README.md
In dgarrimar/sQTLseekeR2: R package for splicing QTL mapping
sQTLseekeR2
sQTLseekeR2 is an enhanced version of sQTLseekeR, an R package to detect splicing QTLs (sQTLs).
Installation
From R:
install.packages("devtools")
devtools::install_github("guigolab/sQTLseekeR2")
R 3.3 or higher is required.
Enhancements
- Covariate correction
- Faster pre-processing of transcript expression
- Improved P-value calculation with higher precision
- Permutation-based schema for multiple testing correction
- LD-based variant clustering
Analysis steps
-
Index the genotype file. index.genotype compresses and indexes the genotype file to optimize the access to particular regions.
-
Preprocess the transcript expression data. prepare.trans.exp removes transcripts with low expression and genes expressing only
one transcript, with low splicing dispersion, with few different splicing patterns or low expression.
Then relative transcript expression is computed.
-
Test for association between splicing ratios and genetic variants in cis (nominal pass). sqtl.seeker computes a nominal P-value for
each variant-gene pair, testing for the association between the genotype and the transcript relative expression.
-
Obtain an empirical P-value for each phenotype (permutation pass, optional). sqtl.seeker.p implements a permutation scheme that
empirically characterizes, for each gene, the distribution of nominal P-values expected under the null hypothesis of no association.

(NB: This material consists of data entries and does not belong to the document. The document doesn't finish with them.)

(* ===== verification/Endpoints.v ===== *)
(** * Endpoints: the responses of the remaining HTTP handlers

    Models the handlers of src/flight-monitor-server.js that shape a
    response from the state or from one call: [POST /api/scan]
    (lines 355-371), the response of [POST /api/monitor/start] once its
    initial scan is done (lines 404-410), [GET /api/monitor/status]
    (lines 429-442),
    [GET /api/health] (lines 478-489), [POST /api/sms/test]
    (lines 491-526) and [GET /api/sms/status] (lines 539-549).  A JSON
    body is a record; a field the request leaves out is [None]
    ([undefined]).  [POST /api/sms/test] awaits the transport: it is split
    like [sendSMSAlert] into the part before the [await] and the response
    built from the transport's answer. *)

From S2P Require Import Prelude JsRegex JsNumber Extractor HistoryStore Notifier Pipeline JsMap Scheduler.
Import Extractor HistoryStore Notifier Pipeline JsMap Scheduler.

Module Endpoints.

(** ** [POST /api/scan] *)

(** [const { url = 'https://www.tustus.co.il/Arkia/Home' } = req.body]:
    the default applies when the field is [undefined]. *)
Definition default_url (url : option jstring) : jstring :=
  default (js "https://www.tustus.co.il/Arkia/Home") url.

(** [!result.error]: a missing error and an empty message are falsy. *)
Definition not_error (e : option jstring) : bool :=
  match e with None => true | Some [] => true | Some (_ :: _) => false end.

Record scan_response := {
  scan_success : bool;
  scan_body : scan_result
}.

(** [res.json({ success: !result.error, ...result })]; [scanWebsite]
    catches every exception, so the [catch] of lines 364-370 never runs. *)
Definition scan_endpoint_response (r : scan_result) : scan_response :=
  {| scan_success := not_error (sr_error r); scan_body := r |}.

(** ** [POST /api/monitor/start], after the initial scan *)

(** Lines 404-410: the response once the job is set. *)
Record start_response := {
  start_success : bool;
  start_jobId : jstring;
  start_message : jstring;
  start_intervalMinutes : nat;
  start_initialResult : scan_result
}.

Definition start_endpoint_response (url : jstring) (intervalMinutes : nat) (initialResult : scan_result)
    : start_response :=
  {| start_success := true; start_jobId := jobId url;
     start_message := js "Monitoring started for " ++ url;
     start_intervalMinutes := intervalMinutes; start_initialResult := initialResult |}.

(** ** [GET /api/monitor/status] *)

Record monitor_status := {
  ms_activeJobs : list (jstring * jstring * nat * Z);
  ms_totalJobs : nat;
  ms_totalScans : nat
}.

Definition status_endpoint (st : pstate) (s : sched) : monitor_status :=
  {| ms_activeJobs := status s; ms_totalJobs := length (status s);
     ms_totalScans := length (scanHistory st) |}.

(** ** [GET /api/health] *)

Record health := {
  h_status : jstring;
  h_timestamp : Z;
  h_activeJobs : nat;
  h_totalScans : nat;
  h_currentDestinations : nat;
  h_smsConfigured : bool;
  h_totalSMSSent : nat
}.

Definition health_endpoint (cfg : sms_config) (now : Z) (st : pstate) (s : sched) : health :=
  {| h_status := js "ok"; h_timestamp := now;
     h_activeJobs := map_size (monitoringJobs s);
     h_totalScans := length (scanHistory st);
     h_currentDestinations := length (lastDestinations st);
     h_smsConfigured := twilioClient_present cfg;
     h_totalSMSSent := length (smsHistory st) |}.

(** ** [POST /api/sms/test] *)

(** The message the handler hands to [twilioClient.messages.create]; its
    [to] may be [undefined]. *)
Record test_message := {
  tm_body : jstring;
  tm_from : option jstring;
  tm_to : option jstring
}.

Inductive sms_test_response :=
| SmsTestNotConfigured                (* status 400 *)
| SmsTestSent (sid : jstring)         (* success, sid *)
| SmsTestFailed (message : jstring).  (* status 500 *)

(** [a || b] on optional strings. *)
Definition or_else (a b : option jstring) : option jstring := if truthy a then a else b.

(** The default [testMessage] of line 502, with the local time [ts]. *)
Definition default_test_message (ts : jstring) : jstring :=
  js "🧪 Test SMS from Flight Monitor" ++ nl ++ ts ++ nl ++ nl ++
  js "SMS alerts are working correctly!".

(** Lines 493-511: [None] is the early return with status 400. *)
Definition sms_test_start (cfg : sms_config) (phoneNumber message : option jstring)
    (ts : jstring) : option test_message :=
  if negb (twilioClient_present cfg) then None
  else Some {| tm_body := default (default_test_message ts) (or_else message None);
               tm_from := TWILIO_PHONE_NUMBER cfg;
               tm_to := or_else phoneNumber (ALERT_PHONE_NUMBER cfg) |}.

(** Lines 513-525, after the [await]. *)
Definition sms_test_finish (t : transport_result) : sms_test_response :=
  match t with
  | TransportSid sid => SmsTestSent sid
  | TransportThrows e => SmsTestFailed e
  end.

Definition sms_test_endpoint (cfg : sms_config) (phoneNumber message : option jstring)
    (ts : jstring) (t : transport_result) : sms_test_response :=
  match sms_test_start cfg phoneNumber message ts with
  | None => SmsTestNotConfigured
  | Some _ => sms_test_finish t
  end.

(** ** [GET /api/sms/status] *)

Record sms_status := {
  ss_configured : bool;
  ss_hasAccountSid : bool;
  ss_hasAuthToken : bool;
  ss_hasFromNumber : bool;
  ss_hasAlertNumber : bool;
  ss_totalSMSSent : nat
}.

Definition sms_status_endpoint (cfg : sms_config) (st : pstate) : sms_status :=
  {| ss_configured := twilioClient_present cfg;
     ss_hasAccountSid := truthy (TWILIO_ACCOUNT_SID cfg);
     ss_hasAuthToken := truthy (TWILIO_AUTH_TOKEN cfg);
     ss_hasFromNumber := truthy (TWILIO_PHONE_NUMBER cfg);
     ss_hasAlertNumber := truthy (ALERT_PHONE_NUMBER cfg);
     ss_totalSMSSent := length (smsHistory st) |}.

(** ** Properties *)

Lemma http_error_nonempty status text : http_error status text <> [].
Proof. unfold http_error. change (js "HTTP ") with (72%Z :: js "TTP "). discriminate. Qed.

(** The error field of the result of [scanWebsite]. *)
Lemma scanWebsite_error_field `{ExtractionStrategy} cfg env url o st :
  sr_error (snd (fst (scanWebsite cfg env url o st))) =
  match fetch_ok o with Some _ => None | None => Some (fetch_error o) end.
Proof.
  unfold scanWebsite, fetch_ok. destruct o as [status text body|msg]; [|done].
  destruct ((200 <=? status) && (status <? 300)); reflexivity.
Qed.

(** [unshift] then [pop] when over the cap keeps the new element first. *)
Lemma push_capped_head {A} cap (x : A) l : 1 <= cap -> push_capped cap x l !! 0 = Some x.
Proof.
  intros Hc. unfold push_capped, unshift, pop. destruct (_ <? _) eqn:C; [|done].
  apply Nat.ltb_lt in C. destruct l as [|y l]; cbn in *; [lia|done].
Qed.

(** Every completed fetch records its result at the head of [scanHistory]. *)
Lemma scanWebsite_recorded `{ExtractionStrategy} cfg env url o st :
  scanHistory (fst (fst (scanWebsite cfg env url o st))) !! 0 =
    Some (snd (fst (scanWebsite cfg env url o st))) /\
  sr_url (snd (fst (scanWebsite cfg env url o st))) = url.
Proof.
  unfold scanWebsite, scan_failed, scan_succeeded, addScanResult.
  destruct o as [status text body|msg]; [destruct ((200 <=? status) && (status <? 300))|];
    cbn; split; try done.
  unfold record_scan. apply push_capped_head. unfold scan_cap. lia.
Qed.

(** The [success] field of the response to a scan. *)
Lemma scan_success_iff `{ExtractionStrategy} cfg env url o st :
  not_error (sr_error (snd (fst (scanWebsite cfg env url o st)))) = true <->
  is_Some (fetch_ok o) \/ o = FetchThrows [].
Proof.
  rewrite scanWebsite_error_field. unfold fetch_ok, fetch_error.
  destruct o as [status text body|[|c msg]].
  - destruct ((200 <=? status) && (status <? 300)); cbn; [split; eauto|].
    destruct (http_error status text) eqn:E; [by destruct (http_error_nonempty status text)|].
    split; [discriminate|]. by intros [[? ?]|?].
  - split; auto.
  - split; [discriminate|]. by intros [[? ?]|?].
Qed.

(** C31: [POST /api/sms/test] answers 400 without contacting the
    transport when there is no Twilio client; otherwise it sends the
    given message, or the default test message when none (or an empty
    one) is given, from [TWILIO_PHONE_NUMBER] to the given number, or to
    [ALERT_PHONE_NUMBER] when none is given, and answers with what the
    transport reports. *)
Theorem sms_test_endpoint_spec cfg phone msg ts t :
  (twilioClient_present cfg = false ->
     sms_test_start cfg phone msg ts = None /\
     sms_test_endpoint cfg phone msg ts t = SmsTestNotConfigured) /\
  (twilioClient_present cfg = true ->
     sms_test_start cfg phone msg ts =
       Some {| tm_body := if truthy msg then default [] msg else default_test_message ts;
               tm_from := TWILIO_PHONE_NUMBER cfg;
               tm_to := if truthy phone then phone else ALERT_PHONE_NUMBER cfg |} /\
     sms_test_endpoint cfg phone msg ts t = sms_test_finish t).
Proof.
  unfold sms_test_endpoint, sms_test_start, or_else.
  split; intros Hc; rewrite Hc; cbn [negb]; [done|].
  split; [|done]. f_equal. f_equal. destruct (truthy msg) eqn:E; [|done].
  destruct msg; [done|discriminate].
Qed.

Lemma sms_test_endpoint_spec_witness :
  let cfg := {| TWILIO_ACCOUNT_SID := Some (js "AC1"); TWILIO_AUTH_TOKEN := Some (js "t");
                TWILIO_PHONE_NUMBER := Some (js "+1555"); ALERT_PHONE_NUMBER := Some (js "+972");
                twilio_constructs := true |} in
  twilioClient_present cfg = true /\
  option_map tm_to (sms_test_start cfg None (Some []) (js "1/1/2025")) = Some (Some (js "+972")).
Proof.
  intros cfg. assert (H : twilioClient_present cfg = true) by reflexivity. split; [exact H|].
  rewrite (proj1 ((proj2 (sms_test_endpoint_spec cfg None (Some []) (js "1/1/2025")
                           (TransportSid []))) H)).
  reflexivity.
Defined.

End Endpoints.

This null distribution is then modeled using a beta distribution as in FastQTL.
-
Control for multiple testing. sqtls computes FDR (Benjamini-Hochberg's or Storey's) across all nominal tests.
Alternatively, if sqtl.seeker.p has been run, sqtls.p performs FDR on empirical P-values and then,
to recover all significant variant-gene pairs, implements a procedure identical to the one depicted here.
For additional information on the analysis steps you can have a look at sQTLseekeR.
Running sQTLseekeR2 on computing clusters (recommended)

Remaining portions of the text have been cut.